The radio continued updates on the terrible tragedy unfolding in Virginia. My heart broke for the families of the 32 students and instructors killed by an armed, mentally ill student who would turn a gun on himself in the end. In a split second, the lives of those lost and those who witnessed the tragedy were irrevocably altered. I was overwhelmed with sadness for them, even as I was numb with the fear of the unknown my family faced.
I struggled to fight back the tears as the story of my husband’s diagnosis desperately spilled out of me when I saw the mother of one of my daughter’s friends in the grocery store later in the day. Her response, “That’s no tragedy. What happened in Virginia today was a tragedy.”
Facing a Challenge, Not a Tragedy
As I look back on that day ten years ago, I know that what we learned that day did bring tragedy to my family. But on that day, I did my best to adopt the outlook that we faced not a tragedy, but a challenge to overcome. My husband maintained his powerfully positive outlook throughout the excruciating battle he waged for the next 10 months. And I kept hope in my heart as I searched for some medical miracle that might save my husband from the fate of nearly all patients diagnosed with Stage III Esophageal Cancer in 2007. Until the day came when we could no longer have hope.
We waged war on the 6 cm. tumor my husband named Terrible Terrence: Months of chemoradiation therapy, drastic surgery to remove his esophagus and pull up his stomach to create what we called his stomaphagus. Then the discovery that the cancer had spread to his liver, lungs, spine, pelvis and ribs about two months after surgery. More treatments, this time with new targeted therapies – until a blood clot formed near his chemo port.
It wasn’t long before a PET scan showed that the tumor in his liver had doubled in size. When my husband’s oncologist had to share that devastating news, Monte’s response was to tell his doctor that he realized it must have been very hard for her to have to tell us this news. Then Monte looked at me with tears in his eyes and told me he was sorry, as though he had let me down.
What We Lost
Monte’s death was a tragedy for all of us who knew and loved that man who lived his life with genuine and generous concern for others. It was a tragedy for him as the father of our daughters, just nine and twelve at the time of his death. He and the girls were robbed of the years of love, laughter, mentorship and admiration that they would have known. He and I were deprived of the love we had waited so long to find – he was 50 and I was 35 when we married, both of us for the first time. We worked hard over 14 years of marriage to create a partnership that brought us fulfillment, happiness and a family we cherished.
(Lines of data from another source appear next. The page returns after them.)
(** The name fat32_readdir reports for a directory entry is a path component
    that finds that entry again: for every entry whose base has no dot and whose
    name has no NUL, name_match accepts what entry_to_str writes, which fits its
    13 bytes. *)
Theorem entry_name_roundtrip (ent : list Z) :
  (11 <= length ent)%nat -> Forall (fun c => c <> 0 /\ c <> 46) (base_of ent) -> Forall (fun c => c <> 0) (ext_of ent) ->
  exists s, entry_to_str ent (replicate 13 0) = Ret s /\ length s = 13%nat /\ name_match s ent = Ret true.
Proof.
  intros He Hb Hx. destruct (entry_to_str_spec ent (replicate 13 0) He) as (k & e & r & -> & Bk & Be & Hlen); [done|].
  assert (length (base_of ent) = 8%nat /\ length (ext_of ent) = 3%nat) as [Hb8 Hx3] by (unfold base_of, ext_of; rewrite !length_take, length_drop; lia).
  eexists. split; [done|]. split; [exact Hlen|]. clear Hlen. unfold name_match.
  assert (exists c t, (if bool_decide (e = 0%nat) then [] else 46 :: take e (ext_of ent)) ++ 0 :: r = c :: t /\ (c = 0 \/ (true = true /\ c = 46))
    /\ (p ← (if c =? 46 then ptr_add (c :: t) 1 else Ret (c :: t)); fill_part p false 3)
       = Ret ((to_upper <$> take e (ext_of ent)) ++ replicate (3 - e) 32, 0 :: r)) as (c & t & -> & Hc & Hfill).
  { assert (fill_part (take e (ext_of ent) ++ 0 :: r) false 3 = Ret ((to_upper <$> take e (ext_of ent)) ++ replicate (3 - e) 32, 0 :: r)) as Hf.
    { destruct Be as [Hle _]. rewrite fill_part_spec; [by rewrite length_take, Nat.min_l by lia| |rewrite length_take; lia|by left].
      apply Forall_take. eapply Forall_impl; [exact Hx|]. by intros x ?. }
    case_bool_decide as E0.
    - subst e. exists 0, r. split; [done|]. split; [by left|]. exact Hf.
    - exists 46, (take e (ext_of ent) ++ 0 :: r). split; [done|]. split; [by right|]. cbn [Z.eqb Pos.eqb].
      assert (ptr_add (46 :: take e (ext_of ent) ++ 0 :: r) 1 = Ret (take e (ext_of ent) ++ 0 :: r)) as ->; [|exact Hf].
      unfold ptr_add. rewrite bool_decide_true by (cbn [length]; lia). done. }
  rewrite fill_part_spec, bind_Ret; [|apply Forall_take; eapply Forall_impl; [exact Hb|]; intros x [? ?]; by split|rewrite length_take; lia|done].
  cbv iota beta. assert (aget (c :: t) 0 = Ret c) as -> by done. rewrite bind_Ret.
  destruct (if c =? 46 then ptr_add (c :: t) 1 else Ret (c :: t)) as [p| | |]; try done. rewrite bind_Ret in Hfill. rewrite bind_Ret, Hfill, bind_Ret. cbv iota beta.
  pose proof (part_eq_upper (base_of ent) k ent 0) as P1. rewrite Hb8 in P1. destruct Bk as [Hk8 ?]. rewrite length_take, Nat.min_l by lia.
  rewrite P1, bind_Ret; [|lia|lia|done|done]. cbn [negb].
  pose proof (part_eq_upper (ext_of ent) e ent 8) as P2. rewrite Hx3 in P2. apply P2; [lia|lia|done|done].
Qed.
The girls and I have faced down lots of grief, emotional pain, doubt and sadness over the past nine years since we lost Monte. But I am very proud of the young women they have become. Mara once told me that she believes she’s a better person because she lost her dad. “I would never have understood how lucky I am to have had such a great father; I would have taken it for granted. But now I know. I am a lucky person.”